Thüringer Allgemeine (Nordhausen)
Elternverbot auf dem Campus
Elena Rauch interpretiert eine wissenschaftliche Studie
Mütter müssen jetzt sehr tapfer sein. An der Universität Jena haben Wissenschaftler den Zusammenhang zwischen elterlicher Fürsorge und späterem sozialem Engagement der Sprösslinge untersucht. Das Ergebnis ist ein Schlag gegen jedes mütterliche Selbstverständnis: Kinder, die zu Hause viel Nestwärme erleben, sind als junge Erwachsene weniger politisch aktiv und raffen sich seltener zu Freiwilligenarbeit auf.

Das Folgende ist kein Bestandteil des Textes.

(** One pass shortens the text by at least four characters for every
    match it replaces. *)
Lemma convert_length s :
  (length (convert_function_params s) + 4 * length (hits (scan pattern s))
   <= length s)%nat.
Proof.
  remember (length s) as k eqn:Hk. revert s Hk.
  induction k as [k IH] using lt_wf_ind. intros s ->.
  rewrite (hits_scan_eq _ s pattern_never_empty).
  destruct (match_at pattern false s) as [m|] eqn:Hm.
  - pose proof (match_at_shorter _ _ _ pattern_never_empty Hm) as [_ Hlt].
    pose proof (IH _ Hlt _ eq_refl) as IHm.
    unfold convert_function_params in *.
    rewrite (sub_hit _ _ _ _ pattern_never_empty Hm).
    destruct (match_sig s m Hm) as (g & Hok & Hw & Hc & Hs).
    pose proof (replace_params_shorter m g Hok Hc Hw) as Hsh.
    apply (f_equal length) in Hs. rewrite <- Hw, length_app in Hs.
    rewrite length_app. cbn [length]. lia.
  - destruct s as [|x s].
    + unfold convert_function_params.
      rewrite (sub_nil _ _ pattern_never_empty). simpl. lia.
    + pose proof (IH (length s) (Nat.lt_succ_diag_r _) s eq_refl) as IHs.
      unfold convert_function_params in *.
      rewrite (sub_keep _ _ _ _ pattern_never_empty Hm). simpl. lia.
Qed.

Lemma occurs_hits s : occurs pattern s -> hits (scan pattern s) <> [].
Proof.
  intros (pre & t & Hs & Hocc).
  destruct (first_match_split pattern s) as [Hno|(G & t0 & m & -> & Hg & Hm)].
  - exfalso. pose proof (Hno pre t Hs) as Hn. by apply match_at_None in Hn.
  - by rewrite (hits_gap _ _ _ _ pattern_never_empty Hg Hm).
Qed.

Lemma convert_changed s :
  occurs pattern s -> (length (convert_function_params s) + 4 <= length s)%nat.
Proof.
  intros Hocc. apply occurs_hits in Hocc. pose proof (convert_length s) as Hl.
  destruct (hits (scan pattern s)); [done|]. simpl in Hl. lia.
Qed.

Lemma occurs_dec s : occurs pattern s \/ ~ occurs pattern s.
Proof.
  destruct (occursb pattern s) eqn:Hb.
  - left. by apply occursb_true.
  - right. intros H. apply occurs_occursb in H. congruence.
Qed.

Leider lässt die Studie brennende Fragen unbeantwortet. Bis zu welchem Alter darf ich für mein Kind das Herbarium für den Heimatkundeunterricht anlegen? Ziehe ich einen Egoisten groß, wenn ich meinem 15jährigen Sohn das Frühstück in die Schule hinterhertrage? Wie viele Anrufe sind erlaubt, wenn sich die 18-jährige Tochter auf Abschlussfahrt an der Costa Brava befindet? Sind fünf pro Tag wirklich zu viel?
Ich habe meine eigene Theorie. Bald beginnt wieder die Zeit der Einschreibungen für das neue Semester in Jena.universitäten klagen ja seit Längerem über lästige „Hubschraubereltern“. Überbesorgte Mütter und Väter, die in Sprechstunden die Professoren mit Fragen nerven, die wegen einer verhauenen Semesterarbeit mit dem Anwalt drohen, die Studentenheime mit Tiefkühlessen in Tupperdosen überschwemmen, was zu ernsthaften hygienischen Folgen führt. Diese Studie ist ein Akt von Notwehr. Ich kann nur raten: Seien Sie weiterhin lieb zu Ihren Kindern, aber halten Sie sich vom Campus fern!